(** A point source of three samples. *)
Definition source3 : GeomUtils.PointSource :=
  {| GeomUtils.src_name := "src";
     GeomUtils.src_ntime := 3;
     GeomUtils.src_coordinates := [[0; 0]];
     GeomUtils.src_data := [0; 1; 0] |}.

(** A propagator that returns a pair of fields, as for a TTI model. *)
Definition forward_pair (_ : unit) (_ _ : Interface.coords) (_ : Interface.buf)
    (_ : Interface.kwargs) : Interface.fwd_out :=
  {| Interface.fwd_rec := [0; 0; 0];
     Interface.fwd_u := Interface.Many [Inputs.field_u; Inputs.field_v] |}.

End MoreInputs.

(** The entry of row [i] and column [j], counted from 0; 0 outside. *)
Definition entry_at (m : Utils.Matrix) (i j : nat) : Utils.entry :=
  nth j (nth i m []) (Utils.Num 0).

Definition symmetric_matrix (m : Utils.Matrix) : Prop :=
  forall i j, entry_at m i j = entry_at m j i.

Definition square_of_size (n : nat) (m : Utils.Matrix) : Prop :=
  List.length m = n /\ Forall (fun row => List.length row = n) m.

(** [k * a] and [a + b] on rational matrices. *)
Definition mat_scale (k : Q) (a : Utils.QMatrix) : Utils.QMatrix :=
  map (map (Qmult k)) a.

Definition mat_add (a b : Utils.QMatrix) : Utils.QMatrix :=
  map (fun rows => map (fun p => fst p + snd p) (combine (fst rows) (snd rows)))
      (combine a b).

(** The values of the attribute [name] of a stiffness tensor. *)
Definition attr_values (M : Utils.StiffnessTensor) (name : string)
  : option Utils.QMatrix :=
  match Utils.getattr (Utils.attrs M) name with
  | Ok a => Utils.values a
  | Raise _ => None
  end.

(** The wavefield fits the model. *)
Definition fits (model : GeomUtils.Model) (u : GeomUtils.wavefield) : bool :=
  if GeomUtils.is_elastic model
  then GeomUtils.elastic_wavefield u
  else GeomUtils.scalar_wavefield model u.

(** * Properties *)

(** ** compute_optalpha *)

Lemma Qgtb_true (a b : Q) : Utils.Qgtb a b = true <-> b < a.
Proof.
  unfold Utils.Qgtb. rewrite negb_true_iff. split.
  - intros H. apply Qnot_le_lt. intros Hle.
    apply Qle_bool_iff in Hle. congruence.
  - intros H. destruct (Qle_bool a b) eqn:E; [|reflexivity].
    apply Qle_bool_iff in E. exfalso. exact (Qlt_not_le _ _ H E).
Qed.

Lemma Qgtb_false (a b : Q) : Utils.Qgtb a b = false <-> a <= b.
Proof.
  unfold Utils.Qgtb. rewrite negb_false_iff. apply Qle_bool_iff.
Qed.

(** C4: [compute_optalpha] returns 1 whenever [comp_alpha] is false; when it
    is true, 0 if [norm_r <= epsilon] or [norm_Fty <= 0], and otherwise
    [norm_r * (norm_r - epsilon) / norm_Fty]; at (5, 10, 2) that is 1.5 and
    at (1, 10, 2) it is 0. *)
Theorem compute_optalpha_cases (norm_r norm_Fty epsilon : Q) :
  Utils.compute_optalpha norm_r norm_Fty epsilon false = 1 /\
  (norm_r <= epsilon \/ norm_Fty <= 0 ->
   Utils.compute_optalpha norm_r norm_Fty epsilon true = 0) /\
  (~ (norm_r <= epsilon \/ norm_Fty <= 0) ->
   Utils.compute_optalpha norm_r norm_Fty epsilon true
   = norm_r * (norm_r - epsilon) / norm_Fty) /\
  Utils.compute_optalpha 5 10 2 true == 1.5 /\
  Utils.compute_optalpha 1 10 2 true == 0.
Proof.
  repeat split.
  - intros [H | H]; unfold Utils.compute_optalpha.
    + apply Qgtb_false in H. rewrite H. reflexivity.
    + apply Qgtb_false in H. rewrite H, andb_false_r. reflexivity.
  - intros H. unfold Utils.compute_optalpha.
    destruct (Utils.Qgtb norm_r epsilon) eqn:E1.
    + destruct (Utils.Qgtb norm_Fty 0) eqn:E2; [reflexivity|].
      exfalso. apply H. right. apply Qgtb_false. exact E2.
    + exfalso. apply H. left. apply Qgtb_false. exact E1.
Qed.

Lemma compute_optalpha_cases_witness :
  (1 <= 2 \/ 10 <= 0) /\ Utils.compute_optalpha 1 10 2 true = 0.
Proof.
  assert (H : (1:Q) <= 2 \/ (10:Q) <= 0) by (left; discriminate).
  split; [exact H|].
  exact (proj1 (proj2 (compute_optalpha_cases 1 10 2)) H).
Defined.

(** ** C_Matrix *)

(** The inverse attached to the Lame parameterization is, in 3-D, an inverse
    of the stiffness matrix: the sibling of [_inverse_C_vp_vs]. *)
Lemma inverse_C_lam_3d (model : Utils.Model) :
  Utils.dim model = 3%nat ->
  ~ Utils.mu model == 0 ->
  ~ 3 * Utils.lam model + 2 * Utils.mu model == 0 ->
  exists p,
    Utils.inv_times model "lam-mu" = Ok (Some p) /\ mat_eq p (Utils.eye 6).
Proof.
  intros Hd Hmu Hk.
  destruct model as [d vp vs irho lam mu Ip Is]. simpl in *. subst d.
  assert (H3 : ~ 3 * lam * mu + 2 * mu * mu == 0).
  { intros H. apply Hk.
    assert (E : (3 * lam + 2 * mu) * mu == 0) by (rewrite <- H; ring).
    apply Qmult_integral in E. destruct E as [E | E]; [exact E | contradiction]. }
  assert (H6 : ~ 6 * lam * mu + 4 * mu * mu == 0).
  { intros H. apply H3.
    assert (E : 2 * (3 * lam * mu + 2 * mu * mu) == 0) by (rewrite <- H; ring).
    apply Qmult_integral in E. destruct E as [E | E]; [discriminate E | exact E]. }
  eexists. split.
  - Local Opaque Qplus Qmult Qdiv Qopp Qminus Qinv inject_Z.
    cbv. reflexivity.
  - unfold mat_eq. cbv [Utils.eye map seq Nat.eqb].
    Local Transparent Qplus Qmult Qdiv Qopp Qminus Qinv inject_Z.
    repeat (apply Forall2_cons || apply Forall2_nil);
      field; repeat split; assumption.
Qed.

(** C1, at the elastic medium vp = 2, vs = 1, rho = 1: the product
    [inv * C] of the matrices [C_Matrix(model, "vp-vs-rho")] carries is not the
    identity, in 3-D (its first entry is 9/4) and in 2-D (15/8). *)
Theorem inverse_C_vp_vs_is_not_an_inverse :
  (exists p,
     Utils.inv_times (Inputs.elastic 3) "vp-vs-rho" = Ok (Some p) /\
     nth 0 (nth 0 p []) 0 == 9 # 4 /\
     Utils.mat_eqb p (Utils.eye 6) = false) /\
  (exists p,
     Utils.inv_times (Inputs.elastic 2) "vp-vs-rho" = Ok (Some p) /\
     nth 0 (nth 0 p []) 0 == 15 # 8 /\
     Utils.mat_eqb p (Utils.eye 3) = false).
Proof.
  split; eexists; (split; [vm_compute; reflexivity | split; reflexivity]).
Qed.

(** ** vec and tensor *)

Ltac destruct_dims sd :=
  destruct sd as [|? [|? [|? [|? ?]]]]; simpl in *; try discriminate.

Lemma vec_of_symmetric {A : Type} (zero : A) (n : nat) (M : Utils.TensorField A) :
  n = 2%nat \/ n = 3%nat ->
  symmetric_tensor n M ->
  exists v,
    Utils.vec M = Ok v /\ voigt_vector n v /\
    rmap (fun o => Utils.getitem2 M (fst o) (snd o)) (voigt_order n)
    = Ok (Utils.flat v) /\
    Utils.tensor zero v = Ok M.
Proof.
  intros Hn (Ht & Hsd & Hsh & Hlen & Hsym).
  destruct M as [tv sd sh fl]. simpl in Ht, Hsd, Hsh, Hlen. subst tv sh.
  destruct Hn as [-> | ->].
  - destruct_dims sd.
    destruct fl as [|a [|b [|c [|d [|? ?]]]]]; simpl in Hlen; try discriminate.
    pose proof (Hsym 0%nat 1%nat ltac:(lia) ltac:(lia)) as H01.
    cbv in H01. injection H01 as ->.
    eexists. split; [cbv; reflexivity|].
    repeat split.
  - destruct_dims sd.
    destruct fl as [|a0 [|a1 [|a2 [|a3 [|a4 [|a5 [|a6 [|a7 [|a8 [|? ?]]]]]]]]]];
      simpl in Hlen; try discriminate.
    pose proof (Hsym 0%nat 1%nat ltac:(lia) ltac:(lia)) as H01.
    pose proof (Hsym 0%nat 2%nat ltac:(lia) ltac:(lia)) as H02.
    pose proof (Hsym 1%nat 2%nat ltac:(lia) ltac:(lia)) as H12.
    cbv in H01, H02, H12.
    injection H01 as ->. injection H02 as ->. injection H12 as ->.
    eexists. split; [cbv; reflexivity|].
    repeat split.
Qed.

Lemma tensor_of_voigt {A : Type} (zero : A) (n : nat) (v : Utils.TensorField A) :
  n = 2%nat \/ n = 3%nat ->
  voigt_vector n v ->
  exists M,
    Utils.tensor zero v = Ok M /\ symmetric_tensor n M /\ Utils.vec M = Ok v.
Proof.
  intros Hn (Ht & Hsd & Hsh & Hlen).
  destruct v as [tv sd sh fl]. simpl in Ht, Hsd, Hsh, Hlen. subst tv sh.
  destruct Hn as [-> | ->].
  - destruct_dims sd.
    destruct fl as [|a [|b [|c [|? ?]]]]; simpl in Hlen; try discriminate.
    eexists. split; [cbv; reflexivity|].
    split; [|reflexivity].
    repeat split.
    intros i j Hi Hj.
    destruct i as [|[|i]], j as [|[|j]]; try lia; reflexivity.
  - destruct_dims sd.
    destruct fl as [|a0 [|a1 [|a2 [|a3 [|a4 [|a5 [|? ?]]]]]]];
      simpl in Hlen; try discriminate.
    eexists. split; [cbv; reflexivity|].
    split; [|reflexivity].
    repeat split.
    intros i j Hi Hj.
    destruct i as [|[|[|i]]], j as [|[|[|j]]]; try lia; reflexivity.
Qed.

(** C6: in 2-D and in 3-D, [tensor (vec M) = M] for every symmetric square
    tensor field [M], with the components of [vec M] in the fixed Voigt order,
    and [vec (tensor v) = v] for every flattened vector [v] of [3n - 3]
    components; [vec] fails on a flattened vector and [tensor] on a square
    field. *)
Theorem vec_tensor_mutually_inverse {A : Type} (zero : A) (n : nat)
    (Hn : n = 2%nat \/ n = 3%nat) :
  (forall M : Utils.TensorField A, symmetric_tensor n M ->
     exists v, Utils.vec M = Ok v /\
               rmap (fun o => Utils.getitem2 M (fst o) (snd o)) (voigt_order n)
               = Ok (Utils.flat v) /\
               Utils.tensor zero v = Ok M) /\
  (forall v : Utils.TensorField A, voigt_vector n v ->
     exists M, Utils.tensor zero v = Ok M /\ Utils.vec M = Ok v) /\
  (forall v : Utils.TensorField A, voigt_vector n v ->
     Utils.vec v = Raise Exception_) /\
  (forall M : Utils.TensorField A, symmetric_tensor n M ->
     Utils.tensor zero M = Raise Exception_).
Proof.
  repeat split.
  - intros M HM.
    destruct (vec_of_symmetric zero Hn HM) as (v & Hv & _ & Ho & Ht).
    exists v. auto.
  - intros v Hv.
    destruct (tensor_of_voigt zero Hn Hv) as (M & HM & _ & Hvec).
    exists M. auto.
  - intros v (Ht & _ & Hsh & _). unfold Utils.vec. rewrite Ht, Hsh. simpl.
    destruct Hn as [-> | ->]; reflexivity.
  - intros M (Ht & _ & Hsh & _). unfold Utils.tensor. rewrite Ht, Hsh. simpl.
    rewrite Nat.eqb_refl. reflexivity.
Qed.

Lemma vec_tensor_mutually_inverse_witness :
  (2 = 2 \/ 2 = 3)%nat /\
  exists v, Utils.vec Inputs.sym2 = Ok v /\
            rmap (fun o => Utils.getitem2 Inputs.sym2 (fst o) (snd o))
                 (voigt_order 2)
            = Ok (Utils.flat v) /\
            Utils.tensor 0%nat v = Ok Inputs.sym2.
Proof.
  assert (Hn : (2 = 2 \/ 2 = 3)%nat) by (left; reflexivity).
  split; [exact Hn|].
  apply (proj1 (vec_tensor_mutually_inverse 0%nat Hn)).
  repeat split.
  intros i j Hi Hj.
  destruct i as [|[|i]], j as [|[|j]]; try lia; reflexivity.
Defined.

(** ** weight_fun *)

Lemma Rpower_1_base (y : R) : Rpower 1 y = 1%R.
Proof.
  unfold Rpower. rewrite ln_1, Rmult_0_r. apply exp_0.
Qed.

Lemma Q2R_inject_Z (z : Z) : Q2R (inject_Z z) = IZR z.
Proof.
  unfold Q2R. simpl. rewrite Rinv_1. apply Rmult_1_r.
Qed.

(** Without a weighting descriptor the weight is the constant 1. *)
Lemma weight_fun_None (model : Utils.GridModel) (src_coords : list (list Q)) :
  exists w, Utils.weight_fun None model src_coords = Ok w /\ forall x, w x = 1%R.
Proof.
  eexists. split; [reflexivity|]. intros x. reflexivity.
Qed.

____________________

§ What the task requires
What you give back must be the stretch above, starting at the line with "destruct fl as [|a [|b [|c [|d" and ending at the line with "Utils.tensor zero v = Ok M) /\", copied exactly.

§ Exercise output
    destruct fl as [|a [|b [|c [|d [|? ?]]]]]; simpl in Hlen; try discriminate.
    pose proof (Hsym 0%nat 1%nat ltac:(lia) ltac:(lia)) as H01.
    cbv in H01. injection H01 as ->.
    eexists. split; [cbv; reflexivity|].
    repeat split.
  - destruct_dims sd.
    destruct fl as [|a0 [|a1 [|a2 [|a3 [|a4 [|a5 [|a6 [|a7 [|a8 [|? ?]]]]]]]]]];
      simpl in Hlen; try discriminate.
    pose proof (Hsym 0%nat 1%nat ltac:(lia) ltac:(lia)) as H01.
    pose proof (Hsym 0%nat 2%nat ltac:(lia) ltac:(lia)) as H02.
    pose proof (Hsym 1%nat 2%nat ltac:(lia) ltac:(lia)) as H12.
    cbv in H01, H02, H12.
    injection H01 as ->. injection H02 as ->. injection H12 as ->.
    eexists. split; [cbv; reflexivity|].
    repeat split.
Qed.

Lemma tensor_of_voigt {A : Type} (zero : A) (n : nat) (v : Utils.TensorField A) :
  n = 2%nat \/ n = 3%nat ->
  voigt_vector n v ->
  exists M,
    Utils.tensor zero v = Ok M /\ symmetric_tensor n M /\ Utils.vec M = Ok v.
Proof.
  intros Hn (Ht & Hsd & Hsh & Hlen).
  destruct v as [tv sd sh fl]. simpl in Ht, Hsd, Hsh, Hlen. subst tv sh.
  destruct Hn as [-> | ->].
  - destruct_dims sd.
    destruct fl as [|a [|b [|c [|? ?]]]]; simpl in Hlen; try discriminate.
    eexists. split; [cbv; reflexivity|].
    split; [|reflexivity].
    repeat split.
    intros i j Hi Hj.
    destruct i as [|[|i]], j as [|[|j]]; try lia; reflexivity.
  - destruct_dims sd.
    destruct fl as [|a0 [|a1 [|a2 [|a3 [|a4 [|a5 [|? ?]]]]]]];
      simpl in Hlen; try discriminate.
    eexists. split; [cbv; reflexivity|].
    split; [|reflexivity].
    repeat split.
    intros i j Hi Hj.
    destruct i as [|[|[|i]]], j as [|[|[|j]]]; try lia; reflexivity.
Qed.

(** C6: in 2-D and in 3-D, [tensor (vec M) = M] for every symmetric square
    tensor field [M], with the components of [vec M] in the fixed Voigt order,
    and [vec (tensor v) = v] for every flattened vector [v] of [3n - 3]
    components; [vec] fails on a flattened vector and [tensor] on a square
    field. *)
Theorem vec_tensor_mutually_inverse {A : Type} (zero : A) (n : nat)
    (Hn : n = 2%nat \/ n = 3%nat) :
  (forall M : Utils.TensorField A, symmetric_tensor n M ->
     exists v, Utils.vec M = Ok v /\
               rmap (fun o => Utils.getitem2 M (fst o) (snd o)) (voigt_order n)
               = Ok (Utils.flat v) /\
               Utils.tensor zero v = Ok M) /\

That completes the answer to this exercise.